File:                       daq_in_scan_usb_1800.py

Library Call Demonstrated:  mcculw.ul.daq_in_scan()

Purpose:                    Synchronously scans 8 thermocouple channels

Demonstration:              how to covert raw data to temperature

Other Library Calls:        mcculw.ul.daq_in_scan()
                            mcculw.ul.get_tc_values()
                            mcculw.ul.win_buf_free()
                            mcculw.ul.release_daq_device()

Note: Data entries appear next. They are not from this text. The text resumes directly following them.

(** X4.  [rxn_arrhenius_update_env_state] writes the rate constant and
    nothing else: the integers, the length and every other real of the
    record are as before.  The value it writes does not depend on the rate
    constant that the record held, so a second update for the same
    environment leaves the record as the first did. *)
Theorem update_env_state_overwrites_constant
    env_data rxn_data rxn next rxn' :
  rxn_arrhenius_update_env_state SUNRexp SUNRpowerR SUNRpowerI
    env_data rxn_data rxn = Some (next, rxn') ->
  int_seg rxn' = int_seg rxn
  /\ length (float_seg rxn') = length (float_seg rxn)
  /\ (forall i, i <> 6 -> rd (float_seg rxn') i = rd (float_seg rxn) i)
  /\ (forall k0 float_data0,
        wr (float_seg rxn) 6 k0 = Some float_data0 ->
        rxn_arrhenius_update_env_state SUNRexp SUNRpowerR SUNRpowerI
          env_data rxn_data
          {| int_seg := int_seg rxn; float_seg := float_data0 |}
        = Some (next, rxn'))
  /\ rxn_arrhenius_update_env_state SUNRexp SUNRpowerR SUNRpowerI
       env_data rxn_data rxn' = Some (next, rxn').
Proof.
  destruct rxn as [int_data float_data]. cbn [int_seg float_seg].
  intros (k & Hlen & -> & Hothers)%update_env_state_reads.
  cbn [int_seg float_seg].
  assert (wr float_data 6 k = Some (<[6%nat:=k]> float_data)) as Hwr
    by (apply wr_in_range; lia).
  split; [done|]. split; [by rewrite length_insert|].
  split; [intros i Hi; by apply (rd_wr_other _ _ _ _ _ Hwr)|].
  assert (forall k0 float_data0,
    wr float_data 6 k0 = Some float_data0 ->
    rxn_arrhenius_update_env_state SUNRexp SUNRpowerR SUNRpowerI
      env_data rxn_data
      {| int_seg := int_data; float_seg := float_data0 |}
    = Some (next, {| int_seg := int_data;
                     float_seg := <[6%nat:=k]> float_data |})) as Hany.
  { intros k0 fl0 Hwr0. rewrite (Hothers fl0).
    - apply wr_Some in Hwr0 as [_ ->]. change (Z.to_nat 6) with 6%nat.
      by rewrite list_insert_insert_eq.
    - by apply wr_length in Hwr0.
    - intros i Hi. apply (rd_wr_other _ _ _ _ _ Hwr0). lia. }
  split; [done|]. by apply (Hany k).
Qed.

End EnvFrame.

Lemma update_env_state_overwrites_constant_witness :
  rxn_arrhenius_update_env_state (RT := binary64)
    (fun x => x) (fun x _ => x) (fun x _ => x) [300; 101325]%float 0
    (record64 [1; 2;  0;  1; 2;  0; 1; 2;  0; 1; 2]
              [1; 0; 0; 1; 0; 1; 0;  1; 1]%float)
  = Some (116, record64 [1; 2;  0;  1; 2;  0; 1; 2;  0; 1; 2]
                        [1; 0; 0; 1; 0; 1; 0;  1; 1]%float).
Proof.
  apply (update_env_state_overwrites_constant (RT := binary64)
           (fun x => x) (fun x _ => x) (fun x _ => x)
           [300; 101325]%float 0 one_to_two 116
           (record64 [1; 2;  0;  1; 2;  0; 1; 2;  0; 1; 2]
                     [1; 0; 0; 1; 0; 1; 0;  1; 1]%float)).
  vm_compute. reflexivity.
Defined.

(** *** The Jacobian terms as derivatives of the rate *)

Lemma mass_action_rate_ext `{RT : RealType} (k : realtype)
    (conc conc' : Z -> realtype) n :
  (forall i, 0 <= i < n -> conc i = conc' i) ->
  mass_action_rate k conc n = mass_action_rate k conc' n.
Proof.
  destruct (Z.le_gt_cases n 0) as [Hle|Hgt].
  { intros _. unfold mass_action_rate. by rewrite seqZ_nil. }
  assert (forall m : nat, Z.of_nat m <= n ->
    (forall i, 0 <= i < n -> conc i = conc' i) ->
    mass_action_rate k conc (Z.of_nat m)
    = mass_action_rate k conc' (Z.of_nat m)) as Hm.
  { induction m as [|m IH]; intros Hle Hext; [done|].
    replace (Z.of_nat (S m)) with (Z.of_nat m + 1) by lia.
    unfold mass_action_rate in *. rewrite !seqZ_foldl_last by lia.
    rewrite (Hext (Z.of_nat m)) by lia. f_equal. apply IH; [lia|done]. }
  intros Hext. specialize (Hm (Z.to_nat n) ltac:(lia) Hext).
  by rewrite Z2Nat.id in Hm by lia.
Qed.

Section RateDerivative.
Variables (int_data : list Z) (float_data state : list R).
Variables (nr : Z) (k : R) (react_id : Z -> Z) (conc : Z -> R).
Hypothesis Hnr : _NUM_REACT_ int_data = Some nr.
Hypothesis Hk : _RATE_CONSTANT_ (RT := exact_real) float_data = Some k.
Hypothesis Hreact : forall i, 0 <= i < nr ->
  _REACT_ int_data i = Some (react_id i)
  /\ rd state (react_id i) = Some (conc i).

(** The rate is linear in the concentration of a reactant that the
    record lists once. *)
Lemma mass_action_rate_linear ind x n :
  0 <= ind < n ->
  mass_action_rate (RT := exact_real) k (conc_with conc ind x) n
  = (mass_action_rate (RT := exact_real) k (conc_with conc ind 1) n * x)%R.
Proof.
  clear Hnr Hk Hreact. intros [H0 Hn]. revert n Hn.
  assert (forall m : nat,
    mass_action_rate (RT := exact_real) k (conc_with conc ind x)
      (ind + 1 + Z.of_nat m)
    = (mass_action_rate (RT := exact_real) k (conc_with conc ind 1)
         (ind + 1 + Z.of_nat m) * x)%R) as Hm.
  { induction m as [|m IH].
    - replace (ind + 1 + Z.of_nat 0) with (ind + 1) by lia.
      unfold mass_action_rate. rewrite !seqZ_foldl_last by done.
      fold (mass_action_rate (RT := exact_real) k (conc_with conc ind x) ind).
      fold (mass_action_rate (RT := exact_real) k (conc_with conc ind 1) ind).
      rewrite (mass_action_rate_ext (RT := exact_real) k (conc_with conc ind x)
                 (conc_with conc ind 1) ind).
      + unfold conc_with. rewrite Z.eqb_refl. simpl. ring.
      + intros i Hi. unfold conc_with.
        destruct (Z.eqb_spec i ind); [lia|done].
    - replace (ind + 1 + Z.of_nat (S m)) with (ind + 1 + Z.of_nat m + 1)
        by lia.
      unfold mass_action_rate in *. rewrite !seqZ_foldl_last by lia.
      assert (forall y, conc_with conc ind y (ind + 1 + Z.of_nat m)
                        = conc (ind + 1 + Z.of_nat m)) as Hc.
      { intros y. unfold conc_with.
        destruct (Z.eqb_spec (ind + 1 + Z.of_nat m) ind); [lia|done]. }
      rewrite IH, !Hc. simpl. ring. }
  intros n Hn. specialize (Hm (Z.to_nat (n - (ind + 1)))).
  by replace (ind + 1 + Z.of_nat (Z.to_nat (n - (ind + 1)))) with n in Hm
    by lia.
Qed.

(** X5.  In exact arithmetic the quotient [rate / state[_REACT_(i_ind)]]
    that [rxn_arrhenius_calc_jac_contrib] accumulates is the derivative of
    the rate with respect to the concentration of reactant [i_ind], for a
    reactant that the record lists once and whose concentration is not
    zero: the rate that the code computes from the state array with that
    entry replaced by [x] is a function of [x] whose derivative at the
    entry's value is that quotient. *)
Theorem jac_term_is_rate_derivative ind :
  0 <= ind < nr ->
  (forall i, 0 <= i < nr -> i <> ind -> react_id i <> react_id ind) ->
  conc ind <> 0%R ->
  exists F : R -> R,
    (forall x state',
       wr state (react_id ind) x = Some state' ->
       reaction_rate (RT := exact_real) int_data float_data state'
       = Some (F x))
    /\ F (conc ind) = mass_action_rate (RT := exact_real) k conc nr
    /\ derivable_pt_lim F (conc ind)
         (mass_action_rate (RT := exact_real) k conc nr / conc ind)%R.
Proof using Hnr Hk Hreact.
  intros Hind Honce Hnz.
  exists (fun x => mass_action_rate (RT := exact_real) k
                     (conc_with conc ind x) nr).
  assert (mass_action_rate (RT := exact_real) k
            (conc_with conc ind (conc ind)) nr
          = mass_action_rate (RT := exact_real) k conc nr) as Hsame.
  { apply (mass_action_rate_ext (RT := exact_real)). intros i Hi.
    unfold conc_with. by destruct (Z.eqb_spec i ind) as [->|]. }
  split; [|split; [done|]].
  - intros x state' Hwr.
    apply (reaction_rate_mass_action (RT := exact_real)); [done|done|].
    intros i Hi. destruct (Hreact i Hi) as [Hr Hx].
    exists (react_id i). split; [done|]. unfold conc_with.
    destruct (Z.eqb_spec i ind) as [->|Hne].
    + apply (rd_wr_same _ _ _ _ Hwr).
    + rewrite (rd_wr_other _ _ _ _ _ Hwr); [done|].
      intros Heq. by apply (Honce i Hi Hne).
  - rewrite <- Hsame, (mass_action_rate_linear ind (conc ind) nr Hind).
    intros eps Heps. exists (mkposreal 1 Rlt_0_1). intros h Hh _.
    rewrite (mass_action_rate_linear ind (conc ind + h) nr Hind),
      (mass_action_rate_linear ind (conc ind) nr Hind).
    match goal with
    | |- (Rabs ?e < eps)%R => replace e with 0%R; [by rewrite Rabs_R0|]
    end.
    simpl. field. done.
Qed.

End RateDerivative.

Lemma jac_term_is_rate_derivative_witness :
  exists F : R -> R,
    (forall x state',
       wr [2; 3; 0]%R 0 x = Some state' ->
       reaction_rate (RT := exact_real)
         [2; 1;  0; 1;  2;  0; 1; 2;  0; 1; 2; 3; 4; 5]
         [1; 0; 0; 1; 0; 1; 1;  1]%R state'
       = Some (F x))
    /\ derivable_pt_lim F 2
         (mass_action_rate (RT := exact_real) 1
            (fun i => if i =? 0 then 2 else 3)%R 2 / 2)%R.
Proof.
  destruct (jac_term_is_rate_derivative
              [2; 1;  0; 1;  2;  0; 1; 2;  0; 1; 2; 3; 4; 5]
              [1; 0; 0; 1; 0; 1; 1;  1]%R [2; 3; 0]%R 2 1%R
              (fun i => i) (fun i => if i =? 0 then 2 else 3)%R
              eq_refl eq_refl) with (ind := 0)
    as (F & Hcode & _ & Hderiv).
  - intros i Hi. assert (i = 0 \/ i = 1) as [-> | ->] by lia;
      split; reflexivity.
  - lia.
  - intros i Hi Hne. lia.
  - simpl. lra.
  - exists F. split; [exact Hcode|exact Hderiv].
Defined.

(** ** phlex_solver.c *)

(** X6.  [check_flag] reports a failure in one case only, a [NULL]
    pointer under [opt] = 0, and then writes the function name to [stderr];
    with every other argument, whatever the pointer and whatever the [int]
    behind it, it returns [PHLEX_SOLVER_SUCCESS] and writes nothing.
    [check_flag_fail] exits, with [EXIT_FAILURE], in that case only. *)
Theorem check_flag_reports_null_only flag_value func_name opt :
  check_flag flag_value func_name opt
  = (if (opt =? 0) && (address flag_value =? 0)%N
     then Returns PHLEX_SOLVER_FAIL [returned_null func_name]
     else Returns PHLEX_SOLVER_SUCCESS [])
  /\ check_flag_fail flag_value func_name opt
     = (if (opt =? 0) && (address flag_value =? 0)%N
        then Exits EXIT_FAILURE [returned_null func_name]
        else Returns tt []).
Proof.
  assert (check_flag flag_value func_name opt
          = (if (opt =? 0) && (address flag_value =? 0)%N
             then Returns PHLEX_SOLVER_FAIL [returned_null func_name]
             else Returns PHLEX_SOLVER_SUCCESS [])) as Hcheck.
  { unfold check_flag.
    destruct ((opt =? 0) && (address flag_value =? 0)%N); [done|].
    destruct (opt =? 1); [|done].
    destruct (address flag_value <? 0)%N eqn:Hlt; [|done].
    apply N.ltb_lt in Hlt. lia. }
  split; [done|]. unfold check_flag_fail. rewrite Hcheck.
  by destruct ((opt =? 0) && (address flag_value =? 0)%N).
Qed.

Section Setup.
Context `{RT : RealType} {EXT : Collaborators}.
#[local] Arguments check_flag_fail : simpl never.

Lemma check_flag_fail_handle a func_name :
  check_flag_fail (handle a) func_name 0
  = if (a =? 0)%N then Exits EXIT_FAILURE [returned_null func_name]
    else Returns tt [].
Proof.
  unfold check_flag_fail, check_flag, handle. simpl.
  by destruct (a =? 0)%N.
Qed.

(** X7.  [solver_initialize] ends the process only when [CVodeCreate] or
    [SUNKLU] returns [NULL], then with [EXIT_FAILURE] and with the name of
    that function on [stderr]; no flag that a SUNDIALS set-up call returns
    makes it exit. *)
Theorem solver_initialize_exits_on_null_only
    i n_jac_elem n_state_var var_type (abstol : list realtype) reltol
    max_steps max_conv_fails n_rxn n_int_param n_float_param status err :
  solver_initialize i n_jac_elem n_state_var var_type abstol reltol
    max_steps max_conv_fails n_rxn n_int_param n_float_param
  = Exits status err ->
  status = EXIT_FAILURE
  /\ ((CVodeCreate = 0%N /\ err = [returned_null "CVodeCreate"])
      \/ (CVodeCreate <> 0%N /\ SUNKLU = 0%N
          /\ err = [returned_null "SUNKLU"])).
Proof.
  unfold solver_initialize.
  destruct (count_dep_var i n_state_var var_type) as [n_dep_var|]; [|done].
  cbn [defined mbind outcome_mbind outcome_bind].
  rewrite !check_flag_fail_int_check, !check_flag_fail_handle.
  destruct (N.eqb_spec CVodeCreate 0) as [Hc|Hc].
  { cbn. intros [= <- <-]. split; [done|]. by left. }
  cbn [defined mbind outcome_mbind outcome_bind].
  destruct (set_abstol _ _ _ _) as [abstol_nv|]; [|done].
  cbn [defined mbind outcome_mbind outcome_bind].
  destruct (get_jac_init _ _ _) as [J|]; [|done].
  cbn [defined mbind outcome_mbind outcome_bind].
  destruct (N.eqb_spec SUNKLU 0) as [Hk|Hk]; [|done].
  cbn. intros [= <- <-]. split; [done|]. by right.
Qed.


End Setup.

(** X9.  The counting loop of [solver_initialize] for any value that its
    counter [i], declared without one, may hold: from [n_state_var] on it
    counts nothing, from a negative value it reads before the type array,
    and from a value in between it counts the variable entries from there
    on, so it misses those before. *)
Theorem count_dep_var_any_start i n var_type :
  n <= Z.of_nat (length var_type) ->
  count_dep_var i n var_type
  = if n <=? i then Some 0
    else if i <? 0 then None
    else Some (dep_index var_type n - dep_index var_type i).
Proof.
  intros Hn. unfold count_dep_var.
  destruct (Z.leb_spec n i) as [Hle|Hlt]; [by rewrite for_loop_done|].
  destruct (Z.ltb_spec i 0) as [Hneg|Hpos].
  - apply (for_loop_fault _ _ _ _ i); [lia|]. intros c.
    unfold rd. destruct (Z.ltb_spec i 0); [done|lia].
  - edestruct (for_loop_invariant
      (fun k (c : Z) => c = dep_index var_type k - dep_index var_type i) i n)
      as (c & -> & ->); [lia|lia| |done].
    intros k c Hk ->. cbn beta.
    destruct (rd_in_range var_type k) as [vt Hvt]; [lia|].
    rewrite Hvt. cbn [mbind option_bind]. eexists. split; [done|].
    rewrite (dep_index_next _ _ _ Hvt).
    destruct (vt =? CHEM_SPEC_VARIABLE); lia.
Qed.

Special Requirements:       This examples filters on the USB-1808 Series.
"""
from __future__ import absolute_import, division, print_function
from builtins import *  # @UnusedWildImport
from time import sleep
# 1616HS and 2500 series do not have ScaleData support
# from ctypes import cast, POINTER, c_double
from ctypes import cast, POINTER, c_ushort, c_float

from mcculw import ul
from mcculw.enums import ScanOptions, ChannelType, ULRange, TempScale, DigitalPortType
from mcculw.device_info import DaqDeviceInfo
from mcculw.ul import ULError
from mcculw.enums import FunctionType, Status


try:
    from console_examples_util import config_first_detected_device
except ImportError:
    from .console_examples_util import config_first_detected_device


def run_example():

    use_device_detection = False
    board_num = 0
    # Supported PIDs for the USB-1808 Series
    rate = 100
    points_per_channel = 64
    memhandle = None

    try:

        # use board zero from InstaCal
        daq_dev_info = DaqDeviceInfo(board_num)
        print('\nActive DAQ device: ', daq_dev_info.product_name, ' (',
              daq_dev_info.unique_id, ')\n', sep='')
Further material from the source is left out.